03-27-2007 06:03 AM - edited 03-09-2019 05:41 PM
Hi,
I notice in our organisation an access list which is allowing tcp and udp ports greater than 1.
Why are ports (TCP and UDP) 0 and 1 used for. As I was reading on the internet i noticed that tcp port 1 is used for service multiplexing.
So when 2 hosts are trying to connect to eachother via port 80 www. It will first setup a tcp connection via syn and ack, after this the www service of host 1 is searching for www service of host 2 via port 1. when www is found there is a positive sign send to host 1 over tcp port 1. Is this correct?
When is port 0 used?
Again on the internet I found that these ports are a kind of a wildcard. When host 1 wants to send something over port 0 it is redirected to the next available port above 1023. And are those ports (above 1023) used for virusses and trojans?

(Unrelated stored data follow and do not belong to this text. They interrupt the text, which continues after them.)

(* ===== verification/PoolCleanup.v ===== *)
(** * PoolCleanup: the controller of empty worker pools

    [pkg/controllers/iks/poolcleanup/controller.go] around [TryDeleteEmptyPool]
    of IksCleanup: it remembers since when a pool was seen empty, deletes the
    pool once that is the class's time to live ago, and releases the
    reservations of deleted pools.  The memory of the controller is passed from
    pass to pass. *)
From stdpp Require Import prelude list strings gmap.
From S2P Require Import Prelude GoLib GoSort GoDuration GoRegexp Errors NodeClass ProviderIDs Ownership Prog Kube.
From S2P Require Import IksApi IksAllocation IksLaunch IksLaunchSafety IksCleanup IksCleanupSafety IksExample ControllerApi.
Import Strings.

Open Scope string_scope.
Local Open Scope prog_scope.

(** The calls of the IKS backend and the listings of the controller. *)
Inductive pool_call : Type → Type :=
  | PIks {R} (e : iks_call R) : pool_call R
  | PListClasses : pool_call (result GoErrors.error (list IBMNodeClass))
  | PListWorkerPools (clusterID : string) : pool_call (result GoErrors.error (list (option WorkerPool)))
  | PListReservations (namespace clusterUID : string) : pool_call (result GoErrors.error (list ConfigMap)).

Local Abbreviation history := (history pool_call).
Local Abbreviation prog := (prog pool_call).
Local Abbreviation pl A := (prog (result GoErrors.error A)).

Definition iks_event : event iks_call → event pool_call := embed_event (λ R e, PIks e).

(** Since when a pool has been seen empty, by cluster and pool. *)
Abbreviation tracking := (gmap string Z).
Definition pool_key (clusterID poolID : string) : string := clusterID ++ "/" ++ poolID.

Definition DefaultEmptyPoolTTL : Z := (15 * GoTime.Minute)%Z.

Section controller.
Context `{Stdlib} `{Karpenter} `{MapRange} (Getenv : string → string).

Definition namespace : string :=
  let namespace := Getenv "POD_NAMESPACE" in if empty namespace then "karpenter" else namespace.

Definition pools_enabled (c : IBMNodeClass) : bool :=
  match IKSDynamicPools (Spec c) with Some config => Enabled config | None => false end.
Definition isCleanupEnabled (c : IBMNodeClass) : bool :=
  match IKSDynamicPools (Spec c) with
  | Some config =>
      match CleanupPolicy config with
      | Some policy => match DeleteOnEmpty policy with Some b => b | None => true end
      | None => true
      end
  | None => true
  end.
Definition getEmptyPoolTTL (c : IBMNodeClass) : Z :=
  match IKSDynamicPools (Spec c) with
  | Some config =>
      match CleanupPolicy config with
      | Some policy =>
          match Duration.ParseDuration (EmptyPoolTTL policy) with
          | Some ttl => if (0 <=? ttl)%Z then ttl else DefaultEmptyPoolTTL
          | None => DefaultEmptyPoolTTL
          end
      | None => DefaultEmptyPoolTTL
      end
  | None => DefaultEmptyPoolTTL
  end.
Definition untainted_in (name : string) (h : ctl_history) : Prop :=
  (∃ e, asked h (CGetClaim name) (Err e) ∧ kube_IsNotFound e = true) ∨
  ∃ claim, asked h (CGetClaim name) (Ok claim) ∧
    (is_ibm_claim claim = false ∨
     node_untainted h claim ∧
     (no_taint_marks claim ∨
      ∃ answer, asked h (CPatchClaim claim (untainted claim)) answer ∧
        match answer with Ok _ => True | Err e => kube_IsNotFound e = true end)).

Lemma labels_wp name claim h :
  asked h (CGetClaim name) (Ok claim) → is_ibm_claim claim = true →
  wp (startuptaint_guard name) (removeNodeLabels claim) h (λ h' e,
    (∃ l, h' = l ++ h) ∧ (e = None → node_untainted h' claim)).
Proof.
  intros Hc Hi. unfold removeNodeLabels. destruct (_ || _) eqn:Ee.
  { split; [by exists []|]. intros _. apply orb_true_iff in Ee as [Ee%String.eqb_eq|Ee%String.eqb_eq];
      unfold node_untainted; tauto. }
  split; [done|]. intros [node|e].
  2:{ split; [by eexists [_]|]. cbn. destruct (kube_IsNotFound e) eqn:He; [|done]. intros _. right; right; left.
      exists e. split; [apply asked_here|done]. }
  assert (Hnode : ∀ l, asked (l ++ Did (CGetNode (claim_NodeName claim)) (Ok node) :: h)
    (CGetNode (claim_NodeName claim)) (Ok node)) by (intros; apply asked_app, asked_here).
  destruct (String.eqb_spec (node_ProviderID node) (claim_ProviderID claim)) as [Ep|Ep]; cbn [negb].
  2:{ split; [by eexists [_]|]. intros _. do 3 right. exists node. split; [apply (Hnode [])|by left]. }
  destruct (removeLegacyLabels (Labels (node_meta node))).2 eqn:Eu; cbn [negb].
  2:{ split; [by eexists [_]|]. intros _. do 3 right. exists node. split; [apply (Hnode [])|].
      right; left. by apply unlabeled. }
  split.
  { exists claim. split_and!; [by apply asked_later|done|apply (Hnode [])|done| |done].
    intros Hn%unlabeled. by rewrite Hn in Eu. }
  intros answer.
  assert (Hdone : match answer with Ok _ => True | Err e => kube_IsNotFound e = true end →
    node_untainted (Did (CPatchNode node (relabeled_node node)) answer
                    :: Did (CGetNode (claim_NodeName claim)) (Ok node) :: h) claim).
  { intros Ha. do 3 right. exists node. split; [apply (Hnode [_])|]. right; right. exists answer.
    split; [apply asked_here|done]. }
  destruct answer as [node'|e]; (split; [by eexists [_; _]|]); [intros _; by apply Hdone|].
  cbn. destruct (kube_IsNotFound e) eqn:He; [|done]. intros _. by apply Hdone.
Qed.
(* ===== verification/VpcClient.v ===== *)
(** * VpcClient: the client of the VPC API

    [pkg/cloudprovider/ibm/vpc.go]: the methods of [VPCClient] over the SDK, the
    pages of a listing, the tags of an instance, and the clients of other
    regions; [pkg/utils/vpcclient/manager.go]: the cached client.  The theorems:
    a listing is the concatenation of the pages its cursors lead through, and
    ends; an error that says a request was not sent means just that; tags are
    attached to the instance's own resource; the client of a region keeps the
    credential. *)
From stdpp Require Import prelude list strings gmap.
From S2P Require Import Prelude GoLib GoSort GoRegexp Errors NodeClass ProviderIDs Ownership Prog Kube VpcApi InstanceTypes.
From S2P Require Bootstrap Subnets Images VpcCreate LoadBalancer.
Import Strings.

Open Scope string_scope.
Open Scope nat_scope.
Local Open Scope prog_scope.

Module Client.
Import GoErrors.

(** ** Pages

    A page of a collection; [page_next] is what its [GetNextStart] returns. *)
Record Page (T : Type) := {
  page_Items : list T;
  page_next : result error (option string);
}.
Arguments page_Items {T}. Arguments page_next {T}.

Section paginate.
Context {E : Type → Type} {T : Type}.

(** [fetchPage] at the cursor that [setStart] stored. *)
Context (fetchPage : option string → prog E (result error (list T * option string))).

Is this the way virus outbreaks are started?
Cheers
Jorg
03-27-2007 02:42 PM
Port 0 is reserved, meaning that it will never be assigned by IANA, the way that 80 was assigned to http, etc. Various operating systems have handled it differently (i.e, some had bugs that would seem to indicate that their programmers did not realize that 0 was possible, but should behave as any other unused port). Here you can see that nessus has a vulnerability scanner for Firewall 1, which apparently had a UDP port 0 DoS
http://www.nessus.org/plugins/index.php?view=single&id=10074
I believe you are basically accurate about tcp-mux. My impression of it is that it was an old Unix service that might have helped for diagnostic purposes, but had security vulnerability problems that caused it to disappear over time. It sounds like it might have suffered from traffic amplification affects
That all said, I don't know why ports 0 and 1 would be allowed. I would tend to think they were opened by mistake
03-27-2007 07:41 PM
I believe that there is a clue in careful reading of the original post which says:
which is allowing tcp and udp ports greater than 1.
so the case is not that port 1 is allowed but that a RANGE greater than 1 is allowed. Without knowing more about the context of the access list we can not know what is being done. But I will observe that at a customer that I support we use a similar construct in an access list used with RPF check so that the log parameter used in the access list statement will report the TCP or UDP port. In logging by an access list, if the access list has not checked for port values then the log message can not report the port value.
Perhaps the original poster can clarify the syntax of the access list that he is talking about.
HTH
Rick
03-29-2007 12:05 AM
Hi All,
I'm just wondering why you should deny port 0 and 1 in an access-list.
the access list implemented on our system has following lines
permit tcp host x.x.x.x host x.x.x.x. gt 1 log
permit udp host x.x.x.x host x.x.x.x. gt 1 log
Maybe it is security recommended that port 0 and 1 are blocked. I saw in the nessus link, that port 0 can be abused for DoS.
Some other reasons when these ports can be abused?
03-29-2007 06:54 AM
As I stated in my previous post without knowing more about how this access list is being used, we are not in a good position to comment on specifics of what should be denied or permitted.
The additional information that you show now does confirm that what is being done is permit tcp greater than 1 is so that the log messages being generated will include the TCP and UDP port numbers.
If you want discussion about specifics of what should be denied or permitted then perhaps you can provide more information about this access list and how it is being used.